HOW TO COMPLETE THIS TASK:
Find the lines below holding the word "SuggestFromDescriptions" and copy each of them.

Data entries
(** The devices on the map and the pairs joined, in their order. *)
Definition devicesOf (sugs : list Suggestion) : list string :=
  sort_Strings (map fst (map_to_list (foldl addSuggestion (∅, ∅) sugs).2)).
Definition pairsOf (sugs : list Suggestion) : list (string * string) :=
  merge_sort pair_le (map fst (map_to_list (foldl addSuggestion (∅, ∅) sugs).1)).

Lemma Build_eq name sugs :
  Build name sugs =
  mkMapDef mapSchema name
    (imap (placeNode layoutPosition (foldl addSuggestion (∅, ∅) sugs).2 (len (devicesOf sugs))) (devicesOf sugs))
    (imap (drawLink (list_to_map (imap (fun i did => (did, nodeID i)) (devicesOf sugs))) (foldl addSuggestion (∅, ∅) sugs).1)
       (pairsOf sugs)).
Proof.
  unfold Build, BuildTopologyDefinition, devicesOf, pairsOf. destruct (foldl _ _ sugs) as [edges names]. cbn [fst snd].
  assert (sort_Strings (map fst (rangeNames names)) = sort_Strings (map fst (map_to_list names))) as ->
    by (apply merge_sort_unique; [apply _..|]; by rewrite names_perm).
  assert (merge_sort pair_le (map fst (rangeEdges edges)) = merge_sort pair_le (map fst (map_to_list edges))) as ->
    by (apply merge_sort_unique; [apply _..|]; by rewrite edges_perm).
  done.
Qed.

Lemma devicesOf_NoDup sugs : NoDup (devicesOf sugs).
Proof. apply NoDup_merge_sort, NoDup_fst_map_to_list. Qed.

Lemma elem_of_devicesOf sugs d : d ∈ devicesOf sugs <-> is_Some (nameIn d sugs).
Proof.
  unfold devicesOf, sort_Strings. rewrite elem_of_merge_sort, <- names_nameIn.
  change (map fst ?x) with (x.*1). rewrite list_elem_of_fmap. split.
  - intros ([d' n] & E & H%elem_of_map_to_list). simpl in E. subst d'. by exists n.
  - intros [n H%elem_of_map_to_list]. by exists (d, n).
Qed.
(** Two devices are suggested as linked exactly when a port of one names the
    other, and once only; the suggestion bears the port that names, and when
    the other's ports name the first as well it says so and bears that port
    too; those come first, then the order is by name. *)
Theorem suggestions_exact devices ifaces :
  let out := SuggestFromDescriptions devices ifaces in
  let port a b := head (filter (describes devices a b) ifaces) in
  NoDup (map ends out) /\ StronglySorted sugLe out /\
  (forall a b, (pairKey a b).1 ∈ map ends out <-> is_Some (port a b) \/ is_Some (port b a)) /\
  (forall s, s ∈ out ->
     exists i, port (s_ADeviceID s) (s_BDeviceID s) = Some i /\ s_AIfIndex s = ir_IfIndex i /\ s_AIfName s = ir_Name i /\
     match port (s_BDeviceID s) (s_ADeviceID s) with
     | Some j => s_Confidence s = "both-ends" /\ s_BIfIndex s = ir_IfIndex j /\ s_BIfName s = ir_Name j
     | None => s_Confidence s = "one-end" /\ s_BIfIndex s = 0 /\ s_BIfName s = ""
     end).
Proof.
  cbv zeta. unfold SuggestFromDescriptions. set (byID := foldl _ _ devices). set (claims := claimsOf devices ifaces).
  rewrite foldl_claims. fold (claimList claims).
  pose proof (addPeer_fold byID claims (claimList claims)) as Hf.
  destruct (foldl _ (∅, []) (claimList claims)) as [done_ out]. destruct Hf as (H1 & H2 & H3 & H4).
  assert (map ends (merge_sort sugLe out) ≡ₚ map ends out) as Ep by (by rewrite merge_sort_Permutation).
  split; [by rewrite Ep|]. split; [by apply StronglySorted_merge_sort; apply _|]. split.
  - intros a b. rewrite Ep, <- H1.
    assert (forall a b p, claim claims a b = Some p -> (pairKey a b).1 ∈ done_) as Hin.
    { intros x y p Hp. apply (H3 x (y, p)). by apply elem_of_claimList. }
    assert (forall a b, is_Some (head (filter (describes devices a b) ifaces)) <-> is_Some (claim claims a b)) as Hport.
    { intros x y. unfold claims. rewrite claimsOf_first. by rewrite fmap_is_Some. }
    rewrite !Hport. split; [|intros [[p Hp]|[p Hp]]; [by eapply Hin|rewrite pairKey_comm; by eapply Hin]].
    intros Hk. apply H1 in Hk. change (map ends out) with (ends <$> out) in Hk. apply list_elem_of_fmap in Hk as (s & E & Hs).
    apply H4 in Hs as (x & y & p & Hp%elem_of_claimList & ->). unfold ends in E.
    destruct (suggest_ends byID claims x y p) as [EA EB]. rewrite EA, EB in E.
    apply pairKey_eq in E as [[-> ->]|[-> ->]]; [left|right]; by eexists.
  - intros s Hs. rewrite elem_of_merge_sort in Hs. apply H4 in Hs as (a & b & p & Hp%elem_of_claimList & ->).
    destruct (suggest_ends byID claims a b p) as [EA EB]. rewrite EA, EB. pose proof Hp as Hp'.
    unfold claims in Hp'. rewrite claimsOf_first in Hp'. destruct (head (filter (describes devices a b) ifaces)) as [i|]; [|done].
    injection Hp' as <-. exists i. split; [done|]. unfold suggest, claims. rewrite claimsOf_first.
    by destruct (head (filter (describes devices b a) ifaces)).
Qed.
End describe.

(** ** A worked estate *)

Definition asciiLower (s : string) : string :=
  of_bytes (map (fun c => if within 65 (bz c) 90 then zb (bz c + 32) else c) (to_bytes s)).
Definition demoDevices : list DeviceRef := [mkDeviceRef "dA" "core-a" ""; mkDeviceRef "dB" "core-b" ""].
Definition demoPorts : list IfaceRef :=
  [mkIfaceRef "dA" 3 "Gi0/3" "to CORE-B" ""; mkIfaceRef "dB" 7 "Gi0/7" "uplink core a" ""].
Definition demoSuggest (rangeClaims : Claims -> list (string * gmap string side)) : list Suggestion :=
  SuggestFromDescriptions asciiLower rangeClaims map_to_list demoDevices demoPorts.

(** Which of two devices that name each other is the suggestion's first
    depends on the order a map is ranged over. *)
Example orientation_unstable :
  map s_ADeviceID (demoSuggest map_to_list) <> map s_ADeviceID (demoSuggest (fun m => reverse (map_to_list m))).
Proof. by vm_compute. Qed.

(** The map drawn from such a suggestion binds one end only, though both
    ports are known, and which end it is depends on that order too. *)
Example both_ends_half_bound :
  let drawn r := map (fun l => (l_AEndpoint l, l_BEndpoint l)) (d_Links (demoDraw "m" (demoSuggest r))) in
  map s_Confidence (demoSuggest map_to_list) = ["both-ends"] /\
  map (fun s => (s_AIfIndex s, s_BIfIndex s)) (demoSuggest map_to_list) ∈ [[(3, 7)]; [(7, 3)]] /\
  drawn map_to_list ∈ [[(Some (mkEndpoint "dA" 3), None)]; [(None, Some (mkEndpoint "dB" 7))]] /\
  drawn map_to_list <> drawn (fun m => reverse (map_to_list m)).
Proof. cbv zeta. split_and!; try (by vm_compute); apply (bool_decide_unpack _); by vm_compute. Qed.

RESULT FOR THIS TASK:
  let out := SuggestFromDescriptions devices ifaces in
  cbv zeta. unfold SuggestFromDescriptions. set (byID := foldl _ _ devices). set (claims := claimsOf devices ifaces).
  SuggestFromDescriptions asciiLower rangeClaims map_to_list demoDevices demoPorts.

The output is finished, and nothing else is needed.